私の町 吉備津

藤井高尚って知っている??今、彼の著書[歌のしるべ]を紹介しております。

「小雪物語」 お山は緑で燃え立ています

2007-04-22 16:38:07 | Weblog
 流し雛も細谷を流れ、さくらも散り、吉備の小山は目の覚めるような新緑で燃立っています。
 いよいよ、熊五郎大親分の鳴竈会が近づいてきています。岡田屋熊治郎一世一代の大行事です。使いぱしりのまだお若い人達までもが小走りに往来を小忙しそうに行き来しています。
 舞台に舞う女たちも、最後の最後の仕上げにそれぞれ余念がありません。菊五郎さんのお声が一段と高くなっていくのにも、その日が近づいたことをうかがわせます。その声に、皆も、緊張しているのでしょうか、誰もが無口です。ぴりぴりとした張り詰めた気が、どのお人からも窺がわれます。
 時は近づいてきています。鳥居を背にして、大きな芝居小屋が出来上がったと言う事です。小雪は、誰にもは気が付かないように、しばしば襲ってくる胸の痛みを我慢しながら、それでも、毎日を、さくらの精の空心を舞出だすよう心を砕きながら最後の稽古にとりくんでいます。
 「明日が済めば、明日が済めば」と、一日一日、ただそれだけを頼りに、厳しいお稽古に打ち込んで来たのです。どうしても空の心を舞い取る事は出来ません。息が邪魔をします。自分の骨が肉が邪魔します。どうやってもその重さをなくすることが出来ません。手や足、ここにあるものをどうすればないものにすることが出来るのか、いくら探して探しても見つかりません。菊五郎さんは「息を殺せ」といわはるのどすが、息を止めるわけにはいきません。自分を殺すその方法がいくら考えても考えても分りません。遊女になりきるとは、一体どういうことかも分りません。そんなことがいっぱい分らないまま、いよいよ明日です。
 「やっと終わりの明日が」
 と、ふっと小息を吸い込みます。あれだけ菊五郎師匠たちに練習をつけていただいたのですが、その吐いた息の後、またあの「うまくいけへん」と言う思いにひどく駆れ、自分自身で、またも胸の痛みを激しくするのでした。
 痛くて痛くて、自分の身を自分でも処理できません。痛みが通り過ぎるのを待つしかほかありません。その痛みを和らげるようにそっと、そっと息します。息を吐いた後は、何にもしなくても息がすっと胸に入ってきます。その瞬間に、なんだか分らないように痛みも和らいで行くように思われました。
 息を殺すとは、吐く息を意識的に整え、吸う息は自然に任せればいいのではないかと、ふと思いました。
 もう時間がありません。喜智まから頂いた扇を取り出し、銀色の空に青の水、その中をいっぱいに舞い散る花びらを眺め眺めして、花びらが舞扇から舞い散るように、小雪は立ち上がると、手の先までに己の気が飛び散るようにいっぱいに舞扇をかざします。息が止まったと思った瞬間、舞扇が跳ね飛びます。何もかにも忘我に酔うたかのような気分になったように小雪には思えました。
 それから、その扇を丁寧にたたんで、横になりました。
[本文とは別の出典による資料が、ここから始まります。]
(** [for key, value := range filter.Metadata { conditions = append(...) }] *)
Definition rangeMetadata (visited : list (string * metaValue))
    (conditions : list Condition) : list Condition :=
  foldl (fun conditions kv => conditions ++ [buildMatchCondition kv.1 kv.2])
        conditions visited.

(** [buildQdrantFilter]; [visited] is the order in which the loop goes
    through [filter.Metadata]. *)
Definition buildQdrantFilter {float32} (visited : list (string * metaValue))
    (filter : SearchFilter float32) : option Filter :=
  let conditions := [] in
  let conditions :=
    match SourceIDs filter with
    | [] =>                                       (* len(filter.SourceIDs) == 0 *)
        if decide (SourceID filter <> "") then
          conditions ++ [Condition_Field
                           (mkFieldCondition "source_id"
                              (Match_Keyword (SourceID filter)))]
        else conditions
    | [id0] =>                                    (* len(filter.SourceIDs) == 1 *)
        conditions ++ [Condition_Field
                         (mkFieldCondition "source_id" (Match_Keyword id0))]
    | _ =>
        let keywords := SourceIDs filter in       (* make and copy *)
        conditions ++ [Condition_Field
                         (mkFieldCondition "source_id" (Match_Keywords keywords))]
    end in
  let conditions := rangeMetadata visited conditions in
  if len conditions =? 0 then None else Some (mkFilter conditions).

(** [buildFilter] of the earlier revision. *)
Definition buildFilter {float32} (visited : list (string * metaValue))
    (filter : SearchFilterV0 float32) : option Filter :=
  let conditions := [] in
  let conditions :=
    if decide (SourceIDV0 filter <> "") then
      conditions ++ [Condition_Field
                       (mkFieldCondition "source_id"
                          (Match_Keyword (SourceIDV0 filter)))]
    else conditions in
  let conditions := rangeMetadata visited conditions in
  if len conditions =? 0 then None else Some (mkFilter conditions).

End Qdrant.

(** ** Sample values

    A session as a caller fills it in before [Create], and a heap holding
    two such sessions: one for ["s1"] at address 1 and at address 3, one
    for ["s2"] everywhere else. *)

Definition sampleSession (id : string) (version : Z) : SessionData :=
  mkSessionData id 0 0 version [] "You are helpful." [] "en" false []
    ∅ (<["tier" := AnyString "free"]> ∅).

Definition sampleHeap : InMemory.loc -> SessionData :=
  fun p =>
    if decide (p = 1%positive) then sampleSession "s1" 0
    else if decide (p = 3%positive) then sampleSession "s1" 7
    else sampleSession "s2" 0.

(** Entities for examples: each is just its ID. *)
Definition sampleEntities : Supabase.Entities :=
  Supabase.Build_Entities string string string string (fun a => a) (fun s => s).


(** * Properties *)

(** ** Machine integers *)

Section GoIntFacts.

Lemma wrap64_id z : inRange z -> wrap64 z = z.
Proof.
  unfold inRange, MinInt64, MaxInt64, wrap64. intros Hz.
  rewrite Z.mod_small; lia.
Qed.

Lemma wrap64_range z : inRange (wrap64 z).
Proof.
  unfold inRange, MinInt64, MaxInt64, wrap64.
  pose proof (Z.mod_pos_bound (z + 2 ^ 63) (2 ^ 64)). lia.
Qed.

(** Reducing an operand first does not change a reduced sum. *)
Lemma wrap64_add_l a b : wrap64 (wrap64 a + b) = wrap64 (a + b).
Proof.
  unfold wrap64.
  replace ((a + 2 ^ 63) mod 2 ^ 64 - 2 ^ 63 + b + 2 ^ 63)
    with ((a + 2 ^ 63) mod 2 ^ 64 + b) by lia.
  rewrite Zplus_mod_idemp_l. f_equal. f_equal. lia.
Qed.

Lemma wrap64_sub_l a b : wrap64 (wrap64 a - b) = wrap64 (a - b).
Proof. unfold Z.sub. apply wrap64_add_l. Qed.

(** An increment never gives back the value it started from. *)
Lemma wrap64_succ_ne v : wrap64 (v + 1) <> v.
Proof.
  unfold wrap64. intros H.
  pose proof (Z.div_mod (v + 1 + 2 ^ 63) (2 ^ 64)) as Hd.
  set (q := (v + 1 + 2 ^ 63) / 2 ^ 64) in Hd.
  assert (2 ^ 64 * q = 1) by lia. lia.
Qed.

Lemma wrap64_succ v : inRange v -> v < MaxInt64 -> wrap64 (v + 1) = v + 1.
Proof.
  unfold inRange, MinInt64, MaxInt64. intros ? ?.
  apply wrap64_id. unfold inRange, MinInt64, MaxInt64. lia.
Qed.

End GoIntFacts.

(** ** Token estimation *)

Section Tokens.

Lemma rangeRunes_length s : (length (Utf8.rangeRunes s) <= length s)%nat.
Proof.
  induction s as [s IH] using (induction_ltof1 _ (@length Z)).
  unfold ltof in IH.
  destruct s as [|b0 t0]; [done|]. cbn [Utf8.rangeRunes].
  destruct (b0 <? 0x80).
  - cbn [length]. specialize (IH t0). cbn [length] in IH. lia.
  - destruct (Utf8.decoderune b0 t0) as [r w]. cbn [length].
    assert (H0 := IH t0). cbn [length] in H0.
    destruct t0 as [|b1 t1]; [destruct w as [|[|[|[|[|w]]]]]; lia|].
    assert (H1 := IH t1). cbn [length] in H0, H1 |- *.
    destruct t1 as [|b2 t2]; [destruct w as [|[|[|[|[|w]]]]]; lia|].
    assert (H2 := IH t2). cbn [length] in H0, H1, H2 |- *.
    destruct t2 as [|b3 t3]; [destruct w as [|[|[|[|[|w]]]]]; lia|].
    assert (H3 := IH t3). cbn [length] in H0, H1, H2, H3 |- *.
    destruct w as [|[|[|[|[|w]]]]]; lia.
Qed.

Lemma bytes_length text : length (Utf8.bytes text) = String.length text.
Proof.
  unfold Utf8.bytes. rewrite length_fmap.
  induction text as [|c text IH]; cbn; [done | by rewrite IH].
Qed.

Lemma weightSum_bounds rs : 0 <= weightSum rs <= 4 * len rs.
Proof.
  unfold len. induction rs as [|r rs IH]; cbn [weightSum foldr length]; [lia|].
  fold (weightSum rs). unfold runeWeight. destruct (r <=? 127); lia.
Qed.

(** Below the overflow bound the loop computes the exact sum. *)
Lemma weighRunes_exact rs weight :
  0 <= weight -> weight + 4 * len rs <= MaxInt64 ->
  weighRunes weight rs = weight + weightSum rs.
Proof.
  unfold len, MaxInt64. revert weight.
  induction rs as [|r rs IH]; intros weight Hw Hb; cbn [weighRunes weightSum foldr].
  - lia.
  - fold (weightSum rs). cbn [length] in Hb. unfold runeWeight.
    destruct (r <=? 127).
    + rewrite wrap64_id by (unfold inRange, MinInt64, MaxInt64; lia).
      rewrite IH; lia.
    + rewrite wrap64_id by (unfold inRange, MinInt64, MaxInt64; lia).
      rewrite IH; lia.
Qed.

Lemma EstimateTokens_spec text :
  4 * Z.of_nat (String.length text) + 3 <= MaxInt64 ->
  EstimateTokens text = specEstimate text.
Proof.
  intros Hlen. unfold EstimateTokens, specEstimate.
  set (rs := Utf8.rangeRunes (Utf8.bytes text)).
  assert (Hrs : len rs <= Z.of_nat (String.length text)).
  { unfold len, rs. rewrite <- bytes_length.
    pose proof (rangeRunes_length (Utf8.bytes text)). lia. }
  pose proof (weightSum_bounds rs) as Hs.
  rewrite weighRunes_exact, Z.add_0_l by lia.
  unfold MaxInt64 in Hlen.
  rewrite wrap64_id by (unfold inRange, MinInt64, MaxInt64; lia).
  unfold GoInt.div. rewrite Z.quot_div_nonneg by lia.
  apply wrap64_id. unfold inRange, MinInt64, MaxInt64.
  assert (0 <= (weightSum rs + 3) / 4) by (apply Z.div_pos; lia).
  assert ((weightSum rs + 3) / 4 <= weightSum rs + 3)
    by (apply Z.div_le_upper_bound; lia).
  lia.
Qed.

End Tokens.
「明日か」と思うと、胸の中に、母が、喜智様が、新之助さまが、林さまが、お須香さんが、万五郎さん、菊之助さまが、次から次へと、京の泉屋かどこかで何時か見たように思う走馬灯の中の絵みたいに、ぐるりぐるりと回りながら、小雪のまぶたの後ろに、浮んでは消え、また浮かんできます。眠ろうとしても眠れません。「うまくいくかしら」そんな思いも一緒になって、小雪の頭の中はごちゃごちゃにかきまわされ、いよいよ目が冴えるのです。
 もう夜も白々と障子に映し出されようとした頃でしょうか、ほんの一眠り小雪はしたように思いました。